Leider postoperative Verwachsungen Sie gehören nicht zu den seltensten Komplikationen und können auch verschiedene Beschwerden und Beschwerden verursachen. Wenn eine Kaiserschnittoperation bereits im Voraus geplant ist, kann eine schwangere Frau ihre Ängste jederzeit mit einem Arzt teilen, der dieses Problem mit ihr bespricht, und wenn es die Situation zulässt, wird sie versuchen, die Traumatisierung der Bauch- und Beckenbeschichtungen und -organe zu minimieren. Obwohl es keinen sicheren Weg gibt, Adhäsionen zu vermeiden, und ihre Häufigkeit auch von der individuellen Neigung abhängt, gibt es einige Faktoren, die das Risiko ihrer Bildung geringfügig verringern können:

  • Vermeidung von Störungen in nicht-chirurgischen Geweben,
  • mit Nadeln und Nähten, die die kleinste Gewebereaktion verursachen,
  • Spülen des Peritoneums und Verhindern des Austrocknens
  • Kontrolle und Reduzierung von Bereichen der Gewebeischämie.

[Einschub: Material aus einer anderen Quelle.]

Lemma wp_check_close cbd x w :
  chk c x0 w0 x w -> cbd_conn cbd = c ->
  wp (check_close c cbd) (fun _ w' => check_post c x0 w0 w') w.
Proof.
  intros Hk Hc. unfold check_close. apply wp_bind. eapply wp_get_conn; [apply Hk|].
  destruct (_ && _); [|apply wp_ret; by eapply chk_post].
  apply wp_bind. eapply wp_conseq; [by apply chk_send_empty|]. intros r1 w1 Hk1. cbv beta in Hk1.
  assert (Hok : conn_ok x) by (eapply wo_conns; apply Hk).
  apply wp_bind. destruct Hk1 as [Hw1 Hst1 (t & Ht & HF) Hx1 Hc1]. eapply wp_set_conn_t; [done|].
  intros w2 Hst2 Ht2 Hx2. set (x2 := update _ _ _) in Hx2.
  assert (Hok2 : conn_ok x2) by (destruct Hok; split; conn_simpl; done).
  apply wp_bind. unfold tcp_rexmit_init.
  apply wp_bind. eapply wp_get_timer_t; [done|]. intros w3 t1 Hst3 Ht3 Hx3 _.
  apply wp_bind. eapply wp_get_timer_t; [done|]. intros w4 t2 Hst4 Ht4 Hx4 _.
  eapply wp_set_conn_t; [done|]. intros w5 Hst5 Ht5 Hx5. set (x5 := update _ _ _) in Hx5.
  assert (Hok5 : conn_ok x5) by (eapply (soft_ok x2); [by destruct x|done]).
  assert (Hst15 : wstep c [] w1 w5).
  { eapply wstep_trans_l; [exact Hst2|]. eapply wstep_trans_l; [exact Hst3|].
    eapply wstep_trans_l; [exact Hst4|done]. }
  pose proof (wstep_ok _ _ _ _ _ Hw1 Hst15 Hx5 Hok5) as Hw5.
  apply wp_bind. eapply wp_call_t; [done|done|done|done|]. intros cbd' w6 x6 Hst6 Ht6 Hx6 Happ _.
  apply wp_ret. cbn in Hst6. rewrite andb_false_r in Hst6.
  assert (Hw6 : world_ok w6) by (eapply wstep_ok; [exact Hw5|done|done|by apply Happ]).
  split.
  - apply wstep_fin; [|done]. eapply wstep_trans_l; [exact Hst1|]. eapply wstep_trans_l; done.
  - exists (t ++ [EvCall (cb x5) (cbd <| cbd_status := TCP_CB_CLOSING |>)]).
    rewrite Ht6, Ht5, Ht4, Ht3, Ht2, Ht, app_assoc. split; [done|].
    apply Forall_app. split; [done|]. by apply Forall_singleton.
  - intros y Hy. assert (y = x6) as -> by congruence.
    assert (Hsp : same_peer x0 x5) by (unfold x5, x2; rewrite Hc1; done).
    split_and!.
    + eapply same_peer_trans; [done|by apply conn_app_peer].
    + rewrite (ca_status _ _ Happ), Hest. apply rtc_once. constructor.
    + unfold rx_pos, status_eqb. rewrite (ca_status _ _ Happ), (ca_peer _ _ Happ), Hest.
      unfold x5, x2. rewrite Hc1. done.
Qed.

Lemma wp_check_established cbd w :
  chk c x0 w0 x0 w -> cbd_conn cbd = c ->
  wp (check_established c cbd) (fun _ w' => check_post c x0 w0 w') w.
Proof.
  intros Hk Hc. unfold check_established. apply wp_bind. eapply wp_get_conn; [apply Hk|].
  apply wp_bind. eapply wp_conseq; [by apply wp_check_send|]. intros [v|] w1 Hd; [|by apply wp_ret].
  apply wp_bind. eapply wp_conseq; [by apply wp_check_rexmit|]. intros [v2|] w2 Hd2; [|by apply wp_ret].
  apply wp_bind. eapply wp_conseq; [by apply wp_check_probe|]. intros [v3|] w3 Hd3; [|by apply wp_ret].
  apply wp_bind. eapply wp_conseq; [by apply wp_check_flush|]. intros [] w4 (x4 & Hk4).
  by eapply wp_check_close.
Qed.

End Conn.

(** The three states that wait for an acknowledgement of SYN or FIN. *)
Lemma wp_check_again c x0 w0 cbd again w :
  chk c x0 w0 x0 w -> cbd_conn cbd = c ->
  (forall w1, chk c x0 w0 x0 w1 -> wp again (fun _ w' => chk c x0 w0 x0 w') w1) ->
  wp (check_again c cbd again) (fun _ w' => check_post c x0 w0 w') w.
Proof.
  intros Hk Hc Ha. unfold check_again. apply wp_bind. eapply wp_conseq; [by eapply chk_rexmit_check|].
  intros r w1 [(-> & Hp & _)|([-> | ->] & Hk1)].
  - by apply wp_ret.
  - apply wp_ret. by eapply chk_post.
  - apply wp_bind. eapply wp_conseq; [by apply Ha|]. intros r2 w2 Hk2. cbv beta in Hk2.
    eapply wp_conseq; [by eapply chk_rexmit_reset|]. intros [] w3 (x3 & _ & _ & _ & _ & Hk3).
    by eapply chk_post.
Qed.

Lemma chk_send_ctrl c x0 w0 flags x w :
  chk c x0 w0 x w -> wp (tcp_send_packet_ctrl c flags) (fun _ w' => chk c x0 w0 x w') w.
Proof.
  intros Hk. unfold tcp_send_packet_ctrl. apply wp_bind. eapply wp_get_conn; [apply Hk|].
  eapply (chk_send _ _ _ [] no_payload []); try done; by left.
Qed.
(* ===== verification/TcpStream.v ===== *)
(** * The stack as a whole

    Sequences of received packets, periodic checks and calls of the
    application: the invariant holds throughout, every connection follows
    the state diagram, and the bytes a connection delivers are a prefix of
    the peer's stream whatever is lost, repeated or reordered. *)

From stdpp Require Import base numbers list relations.
From Stdlib Require Import ZArith Lia.
From S2P Require Import Prelude NetWire Tcp TcpInv TcpSend TcpRecv TcpOpen TcpTimer.

Section System.
Context {A : Type} {E : tcp_env A}.
Implicit Types w : tcp_world A.

(** ** Walking over the connections *)

Lemma conn_after_next lh l pre suf :
  map fst l = pre ++ lh :: suf -> lh ∉ pre -> conn_after lh l = Some (hd 0 suf).
Proof.
  revert pre. induction l as [|[i x] l IH]; intros pre Hl Hni; [by destruct pre|].
  destruct pre as [|p pre]; simpl in Hl; simplify_eq; simpl.
  - rewrite Z.eqb_refl. by destruct l as [|[j y] l].
  - destruct (Z.eqb_spec p lh) as [->|]; [exfalso; apply Hni, list_elem_of_here|].
    apply (IH pre); [done|]. intros H. by apply Hni, list_elem_of_further.
Qed.

Lemma remove_conn_split lh l pre suf :
  map fst l = pre ++ lh :: suf -> lh ∉ pre -> map fst (remove_conn lh l) = pre ++ suf.
Proof.
  revert pre. induction l as [|[i x] l IH]; intros pre Hl Hni; [by destruct pre|].
  destruct pre as [|p pre]; simpl in Hl; simplify_eq; simpl.
  - by rewrite Z.eqb_refl.
  - destruct (Z.eqb_spec p lh) as [->|]; [exfalso; apply Hni, list_elem_of_here|].
    simpl. f_equal. apply (IH pre); [done|]. intros H. by apply Hni, list_elem_of_further.
Qed.
(** A periodic check that comes late enough ends the wait; any other leaves the
    timer alone. *)
Lemma wp_periodic_waiting c st t w :
  world_ok w -> awaits_peer st -> waiting c st t w ->
  wp tcp_periodic_check (fun _ w' => world_ok w' /\ waiting c st t w' /\
    ((forall n, (reads w <= n < reads w')%nat -> TCP_REXMIT_MAX_CONN_DELAY < u32 (clock n - t)) -> conn_of c w' = None)) w.
Proof.
  intros Hw Ha Hwt. unfold tcp_periodic_check. apply wp_bind.
  set (late w' := forall n, (reads w <= n < reads w')%nat -> TCP_REXMIT_MAX_CONN_DELAY < u32 (clock n - t)).
  eapply wp_conseq; [apply (wp_each_conn _ (fun suf w1 => (reads w <= reads w1)%nat /\ waiting c st t w1 /\
    (c ∉ suf -> late w1 -> conn_of c w1 = None)))|].
  - intros d suf w1 pre x (Hr1 & Hwt1 & Hg1) Hw1 Hids Hni Hx.
    assert (Hsil : d = c -> late w1 /\ TCP_REXMIT_MAX_CONN_DELAY < u32 (clock (S (reads w1)) - t) ->
      wp (tcp_conn_check d) (fun _ w2 => conn_of c w2 = None) w1).
    { intros -> [_ Hlt]. destruct (proj2 Hwt1 x (find_elem _ _ _ Hx)) as [Hst Hts]. rewrite <- Hts in Hlt. rewrite <- Hst in Ha.
      by eapply (wp_conn_check_silent EO P). }
    destruct (wp_run _ _ _ (wp_check_waiting c st t d x w1 Hw1 Ha Hwt1 Hx)) as ([] & w2 & Hrun & Hp & Hs & Hrd).
    eapply wp_of_run; [exact Hrun|]. pose proof (sp_reads _ _ _ Hs) as Hr2. split_and!; [lia|by eapply spares_waiting| | |].
    + intros Hc Hl. destruct (decide (d = c)) as [Hd|Hne].
      * assert (Hl1 : late w1) by (intros n Hn; apply Hl; lia). specialize (Hrd Hd).
        assert (Hlt : TCP_REXMIT_MAX_CONN_DELAY < u32 (clock (S (reads w1)) - t)) by (apply Hl; lia).
        exact (wp_elim _ _ _ _ _ (Hsil Hd (conj Hl1 Hlt)) Hrun).
      * assert (Hn : conn_of c w1 = None).
        { apply Hg1; [by intros [->|]%elem_of_cons|]. intros n Hn. apply Hl. lia. }
        destruct (conn_of c w2) as [y|] eqn:Ey; [|done]. apply find_elem in Ey.
        destruct (sp_conns _ _ _ Hs (proj1 Hwt1) y Ey) as (z & Hz & _). apply (list_elem_of_fmap_2 fst) in Hz.
        apply in_find in Hz as [v Hv]. cbn in Hv. congruence.
    + apply Hp.
    + eapply fin_suffix; [apply Hp|done|done].
  - done.
  - split_and!; [done|done|]. intros Hc _. destruct (conn_of c w) as [x|] eqn:Ex; [|done]. by apply find_in in Ex.
  - intros num w1 ((_ & Hwt1 & Hg) & Hw1 & _).
    assert (Hg' : late w1 -> conn_of c w1 = None) by (apply Hg; apply not_elem_of_nil).
    wp_steps; (split_and!; [by destruct Hw1|done|done]).
Qed.

(** A step in which nothing arrives for [c]: a packet for another connection or
    for none, the timer work, or calls of the application. *)
Inductive silent_step (c : Z) : tcp_world A -> tcp_world A -> Prop :=
| silent_receive pkt len et p w w' :
    Forall is_byte pkt -> parse_segment pkt len = Some p -> length et = 6%nat /\ Forall is_byte et ->
    (forall s, p = Some s -> seg_ok w s /\ target w s <> c) ->
    receive_tcp pkt len et w = Ret tt w' -> silent_step c w w'
| silent_periodic w w' : tcp_periodic_check w = Ret tt w' -> silent_step c w w'
| silent_app w w' : app_step w w' -> spares c w w' -> silent_step c w w'.

Lemma receive_tcp_spares c pkt len et p w w' :
  parse_segment pkt len = Some p -> (forall s, p = Some s -> target w s <> c) ->
  receive_tcp pkt len et w = Ret tt w' -> spares c w w'.
Proof.
  intros Hp Ht. unfold receive_tcp, bind at 1, lift at 1. rewrite Hp. destruct p as [s|]; [|by intros [= <-]].
  unfold bind at 1, gets at 1. specialize (Ht s eq_refl). unfold target in Ht.
  destruct (_ =? 0); [|by apply (recv_conn_spares c (run_cb_spares c))]. intros Hr. revert Hr.
  match goal with |- ?m w = _ -> _ => assert (Hm : within (spares c) m) by within_unfold; apply Hm end.
Qed.

Lemma silent_step_waiting c st t w w' :
  awaits_peer st -> world_ok w -> waiting c st t w -> silent_step c w w' -> world_ok w' /\ waiting c st t w'.
Proof.
  intros Ha Hw Hwt Hst. revert Hw Hwt. destruct Hst as [pkt len et p w w' Hb Hp Het Hs Hr|w w' Hr|w w' Happ Hsp]; intros Hw Hwt.
  - pose proof (wp_receive_tcp EO P pkt len et p w Hw Hb Hp Het (fun s Hs' => proj1 (Hs s Hs'))) as H.
    eapply wp_elim in H as [Hw' _]; [|exact Hr]. split; [done|]. eapply spares_waiting; [exact Hwt|].
    eapply receive_tcp_spares; [exact Hp| |exact Hr]. intros s Hs'. by apply Hs.
  - pose proof (wp_periodic_waiting c st t w Hw Ha Hwt) as H. by eapply wp_elim in H as (Hw' & Hwt' & _); [|exact Hr].
  - split; [by eapply app_step_ok|by eapply spares_waiting].
Qed.

Lemma silent_run_waiting c st t w w' :
  awaits_peer st -> world_ok w -> waiting c st t w -> rtc (silent_step c) w w' -> world_ok w' /\ waiting c st t w'.
Proof.
  intros Ha Hw Hwt Hr. induction Hr as [|w1 w2 w3 Hst _ IH]; [done|].
  destruct (silent_step_waiting c st t w1 w2 Ha Hw Hwt Hst). by apply IH.
Qed.

End Patience.
End Silent.

Arguments spares_waits {A} E.
(* ===== verification/NetSpec.v ===== *)
(** * Frames and the network loop: proofs *)

From stdpp Require Import base numbers list option.
From Stdlib Require Import ZArith Lia.
From S2P Require Import Prelude NetWire Tcp TcpInv TcpSend TcpRecv TcpOpen TcpTimer TcpStream TcpApi TcpHistory Net.

(** ** History *)

Section NetHistory.
Context {A : Type} {E : tcp_env A}.

#[local] Hint Extern 1 (quiet _ _) => apply quiet_same; reflexivity : history.
#[local] Hint Resolve get_timer_quiet set_conn_quiet eth_send_quiet arp_request_quiet : history.

Lemma arp_answer_quiet et hdr arp : within quiet (arp_answer et hdr arp).
Proof. unfold arp_answer. within. Qed.
Lemma arp_resolved_quiet arp : within quiet (arp_resolved arp).
Proof. unfold arp_resolved, dummy_handler. within. Qed.
#[local] Hint Resolve arp_answer_quiet arp_resolved_quiet : history.
Lemma arp_receive_quiet et hdr len : within quiet (arp_receive et hdr len).
Proof. unfold arp_receive. within. Qed.
Lemma arp_timeout_check_quiet : within quiet arp_timeout_check.
Proof. unfold arp_timeout_check. within. Qed.

Context (sem : Z -> tcb_cb_data -> A -> option A) `{!recorded sem}.

#[local] Hint Resolve quiet_history arp_receive_quiet arp_timeout_check_quiet receive_tcp_history tcp_periodic_check_history : history.

Lemma net_process_history nv pkt len : within (history sem) (net_process_received_packet nv pkt len).
Proof. unfold net_process_received_packet, receive_ip, dummy_handler. within. Qed.
#[local] Hint Resolve net_process_history : history.

Lemma process_all_history nv l : within (history sem) (process_all nv l).
Proof. induction l as [|[pkt len] l IH]; cbn [process_all]; within. Qed.
#[local] Hint Resolve process_all_history : history.

Lemma net_loop_rounds_history nv ls : within (history sem) (net_loop_rounds nv ls).
Proof. induction ls as [|l ls IH]; cbn [net_loop_rounds]; unfold net_loop_round, eth_rx; within. Qed.

End NetHistory.

(** ** Accepted frames *)

Lemma slice_app_l {X} (l r : list X) off n : 0 <= off -> 0 <= n -> off + n <= zlen l -> slice (l ++ r) off n = slice l off n.
Proof.
  intros Ho Hn Hl. rewrite !slice_some by (rewrite ?zlen_app; pose proof (zlen_nonneg r); lia). f_equal.
  unfold zlen in Hl. rewrite drop_app_le, take_app_le by (rewrite ?length_drop; lia). done.
Qed.

(** What can be read stays readable behind more memory. *)
Lemma slice_more {X} (l r : list X) off n d : slice l off n = Some d -> slice (l ++ r) off n = Some d.
Proof. intros Hs. pose proof Hs as (Ho & Hn & Hl & _)%slice_inv. by rewrite slice_app_l. Qed.

Lemma load_more n off (l r : list Z) v : load n off l = Some v -> load n off (l ++ r) = Some v.
Proof. unfold load. destruct (slice l off _) eqn:Es; [|done]. by rewrite (slice_more _ _ _ _ _ Es). Qed.

Lemma ip_load_more l r h : ip_load l = Some h -> ip_load (l ++ r) = Some h.
Proof.
  unfold ip_load. repeat match goal with |- context [load ?n ?o l] =>
    let H := fresh in destruct (load n o l) eqn:H; [rewrite (load_more _ _ _ r _ H); clear H|done] end. done.
Qed.

Lemma tcp_load_more l r h : tcp_load l = Some h -> tcp_load (l ++ r) = Some h.
Proof.
  unfold tcp_load. repeat match goal with |- context [load ?n ?o l] =>
    let H := fresh in destruct (load n o l) eqn:H; [rewrite (load_more _ _ _ r _ H); clear H|done] end. done.
Qed.

Lemma parse_segment_more pkt r len s :
  parse_segment pkt len = Some (Some s) ->
  parse_segment (pkt ++ r) len = Some (Some (mkSegment (sg_ip s) (sg_hdr s) (sg_bytes s ++ r) (sg_hdrlen s) (sg_flags s)
    (sg_seq s) (sg_ack s) (sg_data s) (sg_size s))).
Proof.
  unfold parse_segment. destruct (ip_load pkt) as [ip|] eqn:Ei; [|done]. rewrite (ip_load_more _ r _ Ei). cbv zeta.
  set (n := Z.to_nat (Z.land (ip_hl_v ip) 15 * 4)).
  destruct (tcp_checksum_compute (drop n pkt) _ _ _) as [sum|] eqn:Es; [|done].
  destruct (negb (sum =? 0)) eqn:E0; [done|]. destruct (load 2 12 (drop n pkt)) as [fl|] eqn:Ef; [|done].
  assert (Hd : drop n (pkt ++ r) = drop n pkt ++ r).
  { apply drop_app_le. destruct (decide (n <= length pkt)%nat) as [|Hlt]; [done|]. rewrite drop_ge in Ef by lia. done. }
  rewrite Hd. unfold tcp_checksum_compute in *. destruct (slice (drop n pkt) 0 _) as [d|] eqn:Esl; [|done].
  rewrite (slice_more _ r _ _ _ Esl). apply (inj Some) in Es. rewrite Es, E0, (load_more _ _ _ r _ Ef).
  destruct (_ <? TCP_HDR_SIZE); [done|]. destruct (_ <? _); [done|].
  destruct (tcp_load (drop n pkt)) as [h|] eqn:Eh; [|done]. rewrite (tcp_load_more _ r _ Eh).
  destruct (negb (Z.land (ntohs fl) TCP_URG =? 0)); intros Hs; apply (inj Some), (inj Some) in Hs; by subst s.
Qed.

Lemma slice_mid {X} (a b c : list X) : slice (a ++ b ++ c) (zlen a) (zlen b) = Some b.
Proof.
  pose proof (zlen_nonneg a). pose proof (zlen_nonneg b). pose proof (zlen_nonneg c).
  rewrite slice_some by (rewrite ?zlen_app; lia). unfold zlen. by rewrite !Nat2Z.id, drop_app_length, take_app_length.
Qed.

Section Accept.
Context {A : Type} {E : tcp_env A}.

Solche Aktivitäten verursachen weniger Schäden im Operationsgebiet und somit bessere Optionen richtige Wundheilung. Es sollte jedoch beachtet werden, dass keine dieser Aktivitäten oder Operationstechniken das Risiko von Adhäsionen vollständig ausschließt.

Adhäsionen sind unter anderem eine der häufigsten Komplikationen, die nicht nur nach einer geburtshilflichen Operation auftreten Kaiserschnitt, aber auch andere Eingriffe können kompliziert sein, beispielsweise an Bauchorganen. Manchmal können sie schwere Symptome in Form von Schmerzen und Beschwerden hervorrufen und in einigen Fällen die ordnungsgemäße Befruchtung und Entwicklung der nächsten Schwangerschaft behindern. Es gibt einige Aktivitäten, die, wenn sie von einem Team von Chirurgen durchgeführt werden, das Risiko ihrer Bildung verringern können. Es sollte jedoch beachtet werden, dass es derzeit keine Technik gibt, die die Möglichkeit von Adhäsionen im Bereich von Geweben, die durch chirurgische Eingriffe operiert werden, vollständig ausschließen könnte.